→ **ASSIGNMENT**
Would you please repeat the lines in the listing below from the one containing "receipt_step ev m m'" through the final one, exactly as they appear?

-------- TASK INPUTS --------

(* ===== verification/ReceiptMachine.v ===== *)
(** * Receipts: the abstract machine

    What the ledger promises of its contents, as steps on a map of rows: a
    receipt is admitted, advances one version at a time along its lifecycle,
    and is retired once its retention is over.  [ReceiptSafety] shows that
    the operations of the store, under every failure of the environment, make
    such steps and nothing else.

    The machine covers reservations, direct terminals and their tombstones,
    and the rows of tasks: promised, handed off, staged, retained by the
    receipt, ended.  A task row whose hand-off was completed is removed. *)

From Stdlib Require Import ZArith Lia String.
From stdpp Require Import base gmap list option numbers countable strings relations.
From S2P Require Import Prelude Contract ResultSize Redaction ReceiptLedger ReceiptStates.
From S2P Require Import ReceiptRows ReceiptCatalog ReceiptCatalogFacts.

Local Open Scope Z_scope.

Section Machine.
Context {V : Type}.

Notation Entry := (CatalogEntry V).
Notation Row := (StoredActiveReceiptV1 V).
Notation Lifecycle := (StoredActiveLifecycleV1 V).
Implicit Types (m : gmap digest Entry) (d : digest) (e p : Entry).

(** Where a reservation or a cancellation starts. *)
Inductive lifecycle_starts : Lifecycle → Prop :=
| starts_reserved cutoff :
    lifecycle_starts (LReservedUnbound (accepted_epoch_ms cutoff) cutoff false)
| starts_cancelled at_ : lifecycle_starts (LCancelReserved at_ None true).

(** One version to the next. *)
Inductive lifecycle_advances : Lifecycle → Lifecycle → Prop :=
| adv_submit at_ expires cancel cutoff :
    lifecycle_advances (LCancelReserved at_ expires cancel)
      (LReservedUnbound (accepted_epoch_ms cutoff) cutoff true)
| adv_cancel_unbound at_ cutoff :
    lifecycle_advances (LReservedUnbound at_ cutoff false) (LReservedUnbound at_ cutoff true)
| adv_cancel_bound at_ cutoff workspace :
    lifecycle_advances (LReservedActorBound at_ cutoff workspace false)
      (LReservedActorBound at_ cutoff workspace true)
| adv_cancel_begun at_ cutoff workspace :
    lifecycle_advances (LReservedBegun at_ cutoff workspace false)
      (LReservedBegun at_ cutoff workspace true)
| adv_bind at_ cutoff workspace :
    lifecycle_advances (LReservedUnbound at_ cutoff false)
      (LReservedActorBound at_ cutoff workspace false)
| adv_begin at_ cutoff workspace :
    lifecycle_advances (LReservedActorBound at_ cutoff workspace false)
      (LReservedBegun at_ cutoff workspace false)
| adv_finish_unbound at_ cutoff cancel epoch terminal :
    lifecycle_advances (LReservedUnbound at_ cutoff cancel)
      (LDirectTerminalUnacked cutoff epoch terminal None)
| adv_finish_bound at_ cutoff workspace cancel epoch terminal :
    lifecycle_advances (LReservedActorBound at_ cutoff workspace cancel)
      (LDirectTerminalUnacked cutoff epoch terminal None)
| adv_finish_begun at_ cutoff workspace cancel epoch terminal :
    lifecycle_advances (LReservedBegun at_ cutoff workspace cancel)
      (LDirectTerminalUnacked cutoff epoch terminal None)
| adv_promise at_ cutoff cancel task :
    lifecycle_advances (LReservedUnbound at_ cutoff cancel) (LTaskPromisedUnbound cutoff task cancel)
| adv_bind_promise cutoff task workspace link cancel :
    lifecycle_advances (LTaskPromisedUnbound cutoff task cancel)
      (LTaskPromisedActorBound cutoff task workspace link cancel)
| adv_handoff_bound at_ cutoff workspace cancel task link :
    lifecycle_advances (LReservedActorBound at_ cutoff workspace cancel)
      (LTaskHandoffActorBound cutoff task workspace link NotBegun cancel StageNone)
| adv_handoff_begun at_ cutoff workspace cancel task link :
    lifecycle_advances (LReservedBegun at_ cutoff workspace cancel)
      (LTaskHandoffActorBound cutoff task workspace link AttemptBegun cancel StageNone)
| adv_handoff_promised cutoff promised workspace promised_link cancel task link :
    lifecycle_advances (LTaskPromisedActorBound cutoff promised workspace promised_link cancel)
      (LTaskHandoffActorBound cutoff task workspace link NotBegun cancel StageNone)
| adv_cancel_promise cutoff task :
    lifecycle_advances (LTaskPromisedUnbound cutoff task false) (LTaskPromisedUnbound cutoff task true)
| adv_cancel_promise_bound cutoff task workspace link :
    lifecycle_advances (LTaskPromisedActorBound cutoff task workspace link false)
      (LTaskPromisedActorBound cutoff task workspace link true)
| adv_cancel_handoff cutoff task workspace link phase stage :
    lifecycle_advances (LTaskHandoffActorBound cutoff task workspace link phase false stage)
      (LTaskHandoffActorBound cutoff task workspace link phase true stage)
| adv_stage cutoff task workspace link phase cancel epoch terminal :
    lifecycle_advances (LTaskHandoffActorBound cutoff task workspace link phase cancel StageNone)
      (LTaskHandoffActorBound cutoff task workspace link phase cancel
         (StageStaged epoch terminal None))
| adv_retain cutoff task workspace link cancel stage capacity :
    lifecycle_advances (LTaskHandoffActorBound cutoff task workspace link AttemptBegun cancel stage)
      (LTaskReceiptOwnedActorBound cutoff task workspace link capacity cancel)
| adv_end_promise cutoff task cancel ended epoch terminal :
    lifecycle_advances (LTaskPromisedUnbound cutoff task cancel)
      (LTaskTerminalReceiptBacked ended epoch terminal None cancel)
| adv_end_promise_bound cutoff task workspace link cancel ended epoch terminal :
    lifecycle_advances (LTaskPromisedActorBound cutoff task workspace link cancel)
      (LTaskTerminalReceiptBacked ended epoch terminal None cancel)
| adv_end_handoff cutoff task workspace link cancel ended epoch terminal :
    lifecycle_advances (LTaskHandoffActorBound cutoff task workspace link NotBegun cancel StageNone)
      (LTaskTerminalReceiptBacked ended epoch terminal None cancel)
| adv_end_staged cutoff task workspace link phase cancel ended epoch terminal body :
    lifecycle_advances
      (LTaskHandoffActorBound cutoff task workspace link phase cancel
         (StageStaged epoch terminal body))
      (LTaskTerminalReceiptBacked ended epoch terminal None cancel)
| adv_end_owned cutoff task workspace link capacity cancel ended epoch terminal :
    lifecycle_advances (LTaskReceiptOwnedActorBound cutoff task workspace link capacity cancel)
      (LTaskTerminalReceiptBacked ended epoch terminal None cancel)
| adv_acknowledge cutoff epoch terminal at_ body :
    lifecycle_advances (LDirectTerminalUnacked cutoff epoch terminal body)
      (LAcknowledgedTombstone terminal at_).

Record advances (p e : Entry) : Prop := {
  av_key : row_key (ce_record e) = row_key (ce_record p);
  av_digest : entry_digest e = entry_digest p;
  av_version : row_record_version (ce_record e) = row_record_version (ce_record p) + 1;
  av_sequence : is_tombstone e = true ∨ entry_sequence p < entry_sequence e;
  av_lifecycle : lifecycle_advances (row_lifecycle (ce_record p)) (row_lifecycle (ce_record e));
}.

Definition retention_over (e : Entry) (now : Z) : bool :=
  entry_is_expired_tombstone e now || entry_is_expired_direct_terminal e now.

(** A row whose task may be handed over to its own store. *)
Definition handed_over (l : Lifecycle) : bool :=
  match l with
  | LTaskPromisedActorBound _ _ _ _ _ | LTaskHandoffActorBound _ _ _ _ _ _ _ => true
  | _ => false
  end.

(** What happened to which receipt: a row it advanced to, a time it was
    retired at, or that its hand-off was completed. *)
Inductive event :=
| Admits (d : digest)
| Advanced (d : digest) (e : Entry)
| Retired (d : digest) (now : Z)
| Completed (d : digest).

Definition removes (d : digest) (ev : event) : Prop :=
  match ev with Retired d' _ | Completed d' => d' = d | _ => False end.

Inductive receipt_step : event → gmap digest Entry → gmap digest Entry → Prop :=
| step_admit m e :
    m !! entry_digest e = None →
    row_record_version (ce_record e) = version_initial →
    lifecycle_starts (row_lifecycle (ce_record e)) →
    (∀ d' e', m !! d' = Some e' →
       entry_invocation e' ≠ entry_invocation e ∧ entry_task e' ≠ entry_task e) →
    receipt_step (Admits (entry_digest e)) m (<[entry_digest e := e]> m)
| step_advance m d p e :
    m !! d = Some p → advances p e →
    receipt_step (Advanced d e) m (<[d := e]> m)
| step_retire m d p now :
    m !! d = Some p → retention_over p now = true →
    receipt_step (Retired d now) m (delete d m)
| step_complete m d p :
    m !! d = Some p → handed_over (row_lifecycle (ce_record p)) = true →
    receipt_step (Completed d) m (delete d m).

(** A sequence of steps. *)
Inductive receipt_trace : list event → gmap digest Entry → gmap digest Entry → Prop :=
| trace_nil m : receipt_trace [] m m
| trace_cons ev evs m1 m2 m3 :
    receipt_step ev m1 m2 → receipt_trace evs m2 m3 → receipt_trace (ev :: evs) m1 m3.

Lemma trace_app evs evs' m1 m2 m3 :
  receipt_trace evs m1 m2 → receipt_trace evs' m2 m3 → receipt_trace (evs ++ evs') m1 m3.
Proof. induction 1; intros; cbn; [done|]. econstructor; eauto. Qed.
Lemma trace_one ev m1 m2 : receipt_step ev m1 m2 → receipt_trace [ev] m1 m2.
Proof. intros. econstructor; [done|constructor]. Qed.

(** The times of an event lie in a window: acknowledgements from its start
    on, retirements before its end. *)
Definition within (T : Z * Z) (ev : event) : Prop :=
  match ev with
  | Admits _ => True
  | Advanced _ e =>
      match row_lifecycle (ce_record e) with
      | LAcknowledgedTombstone _ at_ => T.1 ≤ at_
      | _ => True
      end
  | Retired _ now => now < T.2
  | Completed _ => True
  end.

(** ** Traces of one receipt *)

(** A step of another receipt, or of this one. *)
Lemma step_row ev m m' d p :
  receipt_step ev m m' → m !! d = Some p → ¬ removes d ev →
  m' !! d = Some p ∨ ∃ e, ev = Advanced d e ∧ m' !! d = Some e ∧ advances p e.
Proof.
  intros Hs Hd Hnr.
  inversion Hs as [? e Hn _ _ _|? d' p' e Hp Ha|? d' p' now Hp _|? d' p' Hp _]; subst.
  - left. rewrite lookup_insert_ne; congruence.
  - destruct (decide (d' = d)) as [->|Hne].
    + right. exists e. rewrite lookup_insert_eq. naive_solver.
    + left. by rewrite lookup_insert_ne.
  - left. by rewrite lookup_delete_ne.
  - left. by rewrite lookup_delete_ne.
Qed.

(** The digest of the terminal a row holds, acknowledged or not. *)
Definition terminal_of (e : Entry) : option digest :=
  match row_lifecycle (ce_record e) with
  | LDirectTerminalUnacked _ _ terminal _ => Some terminal
  | LAcknowledgedTombstone terminal _ => Some terminal
  | LTaskTerminalReceiptBacked _ _ terminal _ _ => Some terminal
  | _ => None
  end.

--------

→ **YOUR RESPONSE**
  receipt_step ev m m' → m !! d = Some p → ¬ removes d ev →
  m' !! d = Some p ∨ ∃ e, ev = Advanced d e ∧ m' !! d = Some e ∧ advances p e.
Proof.
  intros Hs Hd Hnr.
  inversion Hs as [? e Hn _ _ _|? d' p' e Hp Ha|? d' p' now Hp _|? d' p' Hp _]; subst.
  - left. rewrite lookup_insert_ne; congruence.
  - destruct (decide (d' = d)) as [->|Hne].
    + right. exists e. rewrite lookup_insert_eq. naive_solver.
    + left. by rewrite lookup_insert_ne.
  - left. by rewrite lookup_delete_ne.
  - left. by rewrite lookup_delete_ne.
Qed.

(** The digest of the terminal a row holds, acknowledged or not. *)
Definition terminal_of (e : Entry) : option digest :=
  match row_lifecycle (ce_record e) with
  | LDirectTerminalUnacked _ _ terminal _ => Some terminal
  | LAcknowledgedTombstone terminal _ => Some terminal
  | LTaskTerminalReceiptBacked _ _ terminal _ _ => Some terminal
  | _ => None
  end.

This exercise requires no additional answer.